Trump complains of ‘delinquent’ Nato members before summit

US president arrives in London for meeting, with issue of defence spending still on agenda

US president Donald Trump has previously described Nato as “obsolete”.  Photograph: Doug Mills/The New York Times

US president Donald Trump has previously described Nato as “obsolete”. Photograph: Doug Mills/The New York Times

 

US president Donald Trump arrived in London on Monday night for a Nato summit, amid concerns about his country’s commitment to the defence alliance that is marking its 70th anniversary.

Speaking as he left Washington with his wife, Melania, Mr Trump reiterated his complaints that the US is contributing too much in defence spending compared with its fellow Nato members.  

“It has not been a fair situation for us because we pay far too much, as you know,” he said, describing other members as “delinquent”.

This week’s leaders’ meeting, which opens on Tuesday, comes at a challenging time in the history of the transatlantic alliance, which was founded in the years following the second World War as a bulwark against Soviet aggression.

Mr Trump has long criticised the international body, previously describing Nato as “obsolete”.

While his calls for European members to contribute more echoes the sentiment of previous presidents, including Barack Obama, his suspicion of multilateral organisations such as Nato is unprecedented for a US commander-in-chief.

Mr Trump has been a disruptive presence at previous Nato meetings. In Brussels in June 2018, the US president threatened to pull the US out of the alliance unless Europe paid more, singling out Germany in particular for criticism.

Mr Trump’s unpredictable behaviour is perhaps one reason why this week’s meeting is shorter than usual, centred around a dinner at Buckingham Palace on Tuesday evening, followed by the main session at the Grove hotel in Watford on Wednesday.

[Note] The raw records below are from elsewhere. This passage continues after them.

(* ===== verification/Ring.v ===== *)
(** The rings that the virtio disk driver shares with the device (kernel/virtio_disk.c): what the device does with them,
    what the driver's code does with them, and the invariant that both keep.

    What runs under [vdisk_lock] without sleeping is one step.  The device takes the chains of the available ring in
    order, and completes those it has taken in any order. *)

From stdpp Require Import prelude gmap strings.
From Stdlib Require Import ZArith Lia.
From S2P Require Import Prelude Bytes Params State Spinlock Uart Sched Disk Bio Cache Virtio.

Local Open Scope Z_scope.
Local Open Scope kernel_scope.

(** ** The system *)

(** A process between the allocation of its descriptors and their release: which it is, its [idx], [b] and
    [write], and the data of the buffer when it called. *)
Record request := Rq { q_proc : nat; q0 : Z; q1 : Z; q2 : Z; q_buf : nat; q_write : bool; q_data : list Z }.

(** The kernel, how far the device has read the available ring, the chains it works on, and the
    processes that wait for theirs. *)
Record vsys := Sys { ks : kstate; taken : Z; busy : list Z; reqs : list request }.

(** ** The device

    A chain as the device reads it from the descriptors: the header, which the device only reads; the buffer, which it
    reads or, with the flag, writes; and the status byte, which it writes.  [None] is a chain that the
    device does not accept as a request for one block. *)
Definition has_flag (d : vdesc) (f : Z) : bool := negb (Z.land (d_flags d) f =? 0).

Definition header_ok (d : vdesc) : bool :=
  has_flag d VRING_DESC_F_NEXT && negb (has_flag d VRING_DESC_F_WRITE) && (d_len d =? BLK_REQ_SIZE).
Definition data_ok (op : blkreq) (d : vdesc) : bool :=
  has_flag d VRING_DESC_F_NEXT && (d_len d =? BSIZE) && (rq_sector op mod 2 =? 0) &&
  if has_flag d VRING_DESC_F_WRITE then rq_type op =? VIRTIO_BLK_T_IN else rq_type op =? VIRTIO_BLK_T_OUT.
Definition status_ok (d : vdesc) : bool :=
  negb (has_flag d VRING_DESC_F_NEXT) && has_flag d VRING_DESC_F_WRITE && (d_len d =? 1).

Definition read_chain (v : vdisk) (i : Z) : option (blkreq * nat * Z) :=
  d0 ← v_desc v !! Z.to_nat i;
  d1 ← v_desc v !! Z.to_nat (d_next d0);
  d2 ← v_desc v !! Z.to_nat (d_next d1);
  match d_addr d0, d_addr d1, d_addr d2 with
  | A_op j, A_data b, A_status k =>
      op ← v_ops v !! Z.to_nat j;
      if header_ok d0 && data_ok op d1 && status_ok d2 then Some (op, b, k) else None
  | _, _, _ => None
  end.

(** The transfer: a block of two sectors to or from the buffer. *)
Definition transfer (op : blkreq) (b : nat) (s : kstate) : option kstate :=
  x ← bufs s !! b;
  data ← disk s !! (rq_sector op / 2);
  if rq_type op =? VIRTIO_BLK_T_OUT then
    Some (s <| disk := <[rq_sector op / 2 := b_data x]> (disk s) |>
            <| dtrace := dtrace s ++ [(rq_sector op / 2, b_data x)] |>)
  else Some (s <| bufs := <[b := x <| b_data := data |>]> (bufs s) |>).

(** Report that the chain [i] is done, with the status [st] at [k]. *)
Definition report (i k st : Z) (v : vdisk) : vdisk :=
  v <| v_info := alter (fun f => f <| vi_status := st |>) (Z.to_nat k) (v_info v) |>
    <| v_used := <[Z.to_nat (v_used_dev v mod NUM) := i]> (v_used v) |>
    <| v_used_dev := u16 (v_used_dev v + 1) |>.

(** A device that works. *)
Inductive dev_works : vsys -> vsys -> Prop :=
| dev_take s tk bz rs i :
    tk <> v_avail_idx (vd s) -> v_avail (vd s) !! Z.to_nat (tk mod NUM) = Some i ->
    dev_works (Sys s tk bz rs) (Sys s (u16 (tk + 1)) (bz ++ [i]) rs)
| dev_complete s tk bz1 i bz2 rs op b k s' :
    read_chain (vd s) i = Some (op, b, k) -> transfer op b s = Some s' ->
    dev_works (Sys s tk (bz1 ++ i :: bz2) rs) (Sys (s' <| vd ::= report i k 0 |>) tk (bz1 ++ bz2) rs).

(** A device that may fail: it then reports an error, and makes no transfer. *)
Inductive dev_step : vsys -> vsys -> Prop :=
| dev_good x y : dev_works x y -> dev_step x y
| dev_error s tk bz1 i bz2 rs op b k st :
    read_chain (vd s) i = Some (op, b, k) -> 0 < st < 256 ->
    dev_step (Sys s tk (bz1 ++ i :: bz2) rs) (Sys (s <| vd ::= report i k st |>) tk (bz1 ++ bz2) rs).

(** After [virtio_disk_init], with no request under way. *)
Definition booted_disk (s : kstate) : Prop :=
  no_plock s /\
  v_free (vd s) = replicate 8 true /\ length (v_desc (vd s)) = 8%nat /\ length (v_avail (vd s)) = 8%nat /\
  length (v_used (vd s)) = 8%nat /\ length (v_info (vd s)) = 8%nat /\ length (v_ops (vd s)) = 8%nat /\
  v_avail_idx (vd s) = 0 /\ v_used_dev (vd s) = 0 /\ v_used_idx (vd s) = 0.

(** ** The invariant *)

Definition descs (r : request) : list Z := [q0 r; q1 r; q2 r].
Definition all_descs (rs : list request) : list Z := concat (map descs rs).
(* ===== verification/Fair.v ===== *)
(** Progress of the virtio disk driver (kernel/virtio_disk.c): in a run of the system of Diskio in
    which the device goes on, interrupts are delivered and runnable processes are scheduled, every call of
    [virtio_disk_rw] that has its descriptors returns, and those who wait for descriptors are woken when there are some. *)

From stdpp Require Import prelude gmap strings.
From Stdlib Require Import ZArith Lia.
From S2P Require Import Prelude Bytes Params State Spinlock Uart Sched Disk Bio Cache Virtio Ring Diskio.

Local Open Scope Z_scope.
Local Open Scope kernel_scope.

Lemma caught_up x A D U W : ring_inv x A D U W -> taken x = v_avail_idx (vd (ks x)) -> A = [].
Proof.
  intros Hi E. pose proof (two_requests _ _ _ _ _ Hi) as Hcap. pose proof (ri_reqs _ _ _ _ _ Hi) as Hrq.
  apply Permutation_length in Hrq. rewrite !length_app in Hrq. rewrite (ri_avail_idx _ _ _ _ _ Hi) in E.
  pose proof (ri_taken _ _ _ _ _ Hi). destruct A as [|r A]; [done|]. cbn [length] in *. exfalso.
  unfold wrap in E. change (2 ^ 16) with 65536 in *. Z.div_mod_to_equations. lia.
Qed.

Lemma used_up x A D U W :
  ring_inv x A D U W -> v_used_idx (vd (ks x)) = v_used_dev (vd (ks x)) -> U = [].
Proof.
  intros Hi E. pose proof (two_requests _ _ _ _ _ Hi) as Hcap. pose proof (ri_reqs _ _ _ _ _ Hi) as Hrq.
  apply Permutation_length in Hrq. rewrite !length_app in Hrq. rewrite (ri_used_dev _ _ _ _ _ Hi) in E.
  pose proof (ri_used_idx _ _ _ _ _ Hi). destruct U as [|r U]; [done|]. cbn [length] in *. exfalso.
  unfold wrap in E. change (2 ^ 16) with 65536 in *. Z.div_mod_to_equations. lia.
Qed.
(** Mapping one page. *)
Lemma map_one s ps t va pa perm : vm_ok s ps t -> va mod PGSIZE = 0 -> 0 <= va -> va + PGSIZE <= MAXVA -> 0 <= perm < 1024 ->
  0 <= pa -> pa + PGSIZE <= 2 ^ 56 -> valid (leaf (mem s) t va) = false ->
  exists s' ps' t' r, mappages (pt_root t) va PGSIZE pa perm s = Ok r s' /\ (length (pt_pages t') <= 2 + length (pt_pages t))%nat /\
    ((r = 0 /\ grown s ps t s' ps' t' (set_leaf va (mk_pte pa perm) (leaf (mem s) t))) \/
     (r = -1 /\ grown s ps t s' ps' t' (leaf (mem s) t) /\ ps' = [])).
Proof.
  intros H Hal Hva Hmax Hperm Hpa Hpm Hno.
  destruct (mappages_ok s ps t va PGSIZE pa perm) as (s' & ps' & t' & r & k & E & G & Hlen & Hr); try done.
  { intros a Ha. by rewrite (leaf_page _ _ a va) by (by apply div_page). }
  exists s', ps', t', r. split; [done|]. change (PGSIZE / PGSIZE) with 1 in Hr, Hlen.
  split; [pose proof (grown_few _ _ _ _ _ _ _ G); lia|].
  destruct Hr as [[-> ->]|(-> & Hk & ->)]; [left|right]; (split; [done|]); [|split; [|done]]; (eapply grown_ext; [exact G|]); intros a Ha.
  - by apply map_leaves_1.
  - replace k with 0 by lia. apply map_leaves_0.
Qed.

Lemma kernel_pte pa perm : 0 <= pa < 2 ^ 56 -> pa mod 4096 = 0 -> 0 <= perm < 1024 -> has_flag perm PTE_U = false ->
  user_pte (mk_pte pa perm) = false.
Proof.
  intros Hp Ha Hperm Hu. unfold user_pte. change PTE_U with (2 ^ 4) in *. destruct (mk_pte_spec pa perm) as (_ & _ & E); [done..|].
  rewrite E by lia. by rewrite Hu, andb_false_r.
Qed.

Definition proc_pagetable_post (s : kstate) (ps : list Z) (tf : Z) (r : Z) (s' : kstate) (ps' : list Z) : Prop :=
  (r = 0 /\ undone s ps s' ps' /\ (length ps <= 5)%nat) \/ (r <> 0 /\ exists t, pt_root t = r /\ new_space s ps tf s' ps' t).

Lemma trampoline_pa : 0 <= trampoline < 2 ^ 56 /\ trampoline + PGSIZE <= 2 ^ 56 /\ trampoline mod 4096 = 0.
Proof.
  pose proof trampoline_range as Ht. pose proof etext_range as He. pose proof end_range as Hn. pose proof trampoline_aligned as Ha.
  unfold KERNBASE, PHYSTOP, PGSIZE in *. unfold KERNBASE in *. lia.
Qed.

(** The second half: the table has the trampoline, and gets the trap frame. *)
Lemma proc_pagetable_frame s ps s1 ps1 t tf : NoDup ps -> fresh s ps s1 ps1 t -> (length (pt_pages t) <= 3)%nat -> valid_page tf ->
  (forall va, 0 <= va < MAXVA -> leaf (mem s1) t va = set_leaf TRAMPOLINE tramp_pte (fun _ => 0) va) ->
  exists r s' ps',
    (r <- mappages (pt_root t) TRAPFRAME PGSIZE tf (Z.lor PTE_R PTE_W) ;;
     if r <? 0 then uvmunmap (pt_root t) TRAMPOLINE 1 false ;; uvmfree (pt_root t) 0 ;; ret 0 else ret (pt_root t)) s1 = Ok r s' /\
    proc_pagetable_post s ps tf r s' ps'.
Proof.
  intros Hnd F Hfew Htf Hlf. destruct (valid_page_pos tf Htf) as [Hpos Hal]. destruct trampoline_pa as (Hp1 & Hp2 & Hp3).
  destruct (map_one s1 ps1 t TRAPFRAME tf (Z.lor PTE_R PTE_W)) as (s2 & ps2 & t2 & r & E & Hlen & Hr); try done; [apply F|lia|destruct Htf; unfold PHYSTOP, KERNBASE, PGSIZE in *; lia|by rewrite Hlf|].
  run E. destruct Hr as [[-> G]|(-> & G & ->)]; pose proof (fresh_grown _ _ _ _ _ _ _ _ _ F G) as F2; pose proof (gr_root _ _ _ _ _ _ _ G) as Hroot; rewrite <- Hroot.
  - exists (pt_root t2), s2, ps2. split; [done|]. right. split.
    { destruct (valid_page_pos (pt_root t2)); [|lia]. eapply pt_page_valid; [apply F2|apply pt_pages_root]. }
    exists t2. split; [done|].
    assert (Hlow : unmapped (mem s2) t2 0 TRAPFRAME).
    { intros va Hva. rewrite (gr_leaf _ _ _ _ _ _ _ G) by (by apply low_maxva).
      rewrite set_leaf_out, Hlf, set_leaf_out; [done|..]; try (by apply low_maxva); apply high_page_ne; done || lia. }
    split; try apply F2.
    + eapply fresh_space; [exact F2|done|]. intros va Hva.
      assert (Hva' : 0 <= va < MAXVA) by (change TRAPFRAME with 274877898752 in Hva; lia).
      rewrite (gr_leaf _ _ _ _ _ _ _ G) by done. unfold set_leaf at 1. case_decide; [apply kernel_pte; done || lia|].
      rewrite Hlf by done. unfold set_leaf. case_decide; [by apply kernel_pte|done].
    + intros q. rewrite unmapped_owns by done. apply F2.
    + done.
    + rewrite (gr_leaf _ _ _ _ _ _ _ G), set_leaf_out, Hlf by done. by rewrite set_leaf_in.
    + rewrite (gr_leaf _ _ _ _ _ _ _ G) by done. by rewrite set_leaf_in.
    + lia.
  - destruct (unmap_keep s2 [] t2 TRAMPOLINE) as (s3 & v & E3 & Hv & G3); [apply F2|done|done|].
    change (-1 <? 0) with true. cbv iota. run E3.
    pose proof (fresh_grown _ _ _ _ _ _ _ _ _ F2 G3) as F3.
    destruct (uvmfree_fresh s ps s3 [] t2 F3) as (s4 & ps4 & E4 & U).
    { intros va Hva. rewrite (gr_leaf _ _ _ _ _ _ _ G3) by done. unfold set_leaf. case_decide as Ed; [done|].
      rewrite (gr_leaf _ _ _ _ _ _ _ G), Hlf, set_leaf_out; [done| |done..]. by intros ?. }
    run E4. exists 0, s4, ps4. split; [done|]. left. split_and!; [done..|]. pose proof (fresh_out _ _ _ _ Hnd F2). lia.
Qed.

In an effort to appease the US president, Nato members are expected to confirm a reduction in the US’s contribution to the organisation’s $2.5 billion operating budget – the cost of running Nato’s headquarters, staff and other expenses – with some European members, Canada and Turkey paying more, despite objections from France.  As a result, the US contribution will fall to 16 per cent, in line with Germany.

Nonetheless, the question of how much Nato members spend on their military is likely to preoccupy minds.

Only a handful of the 29 members meet or exceed the target of spending two per cent of GDP (gross domestic product) on defence.

On Friday, Nato secretary general Jen Stoltenberg announced that European members and Canada had increased their defence spending by 4.6 per cent in real terms in 2019. “This is unprecedented progress and it is making Nato stronger,” he said.

‘Tremendous progress’

The White House has already seized on indications that allies are upping their contributions, suggesting that it is a result of Mr Trump’s efforts.

Speaking to reporters ahead of Mr Trump’s departure for London, a senior White House official noted that allies have added more than $100 billion in new spending since Mr Trump has taken office. “This is tremendous progress, and I think it is due to the president’s diplomatic work,” he said.

Mr Trump picked up on this point as he departed the White House on Monday, saying that Mr Stoltenberg had told him he was responsible for securing the extra funding “from other countries that we protect – they weren’t paying”.

Mr Trump has a series of bilateral meetings on his agenda, including one-to-ones with German chancellor Angela Merkel, French president Emanuel Macron and Mr Stoltenberg.

With Britain due to go to the polls next week in a general election, no bilateral meeting has been scheduled between Mr Trump and British prime minister Boris Johnson. However, the two men spoke by phone on Saturday following the terrorist attack in London, with the White House saying that they “look forward to meeting with one another” at the Nato leaders’ meeting.

While Mr Trump is a strong supporter of his British counterpart, Mr Johnson tactfully said in an interview that it would be “best” if Mr Trump did not get involved in Britain’s general election.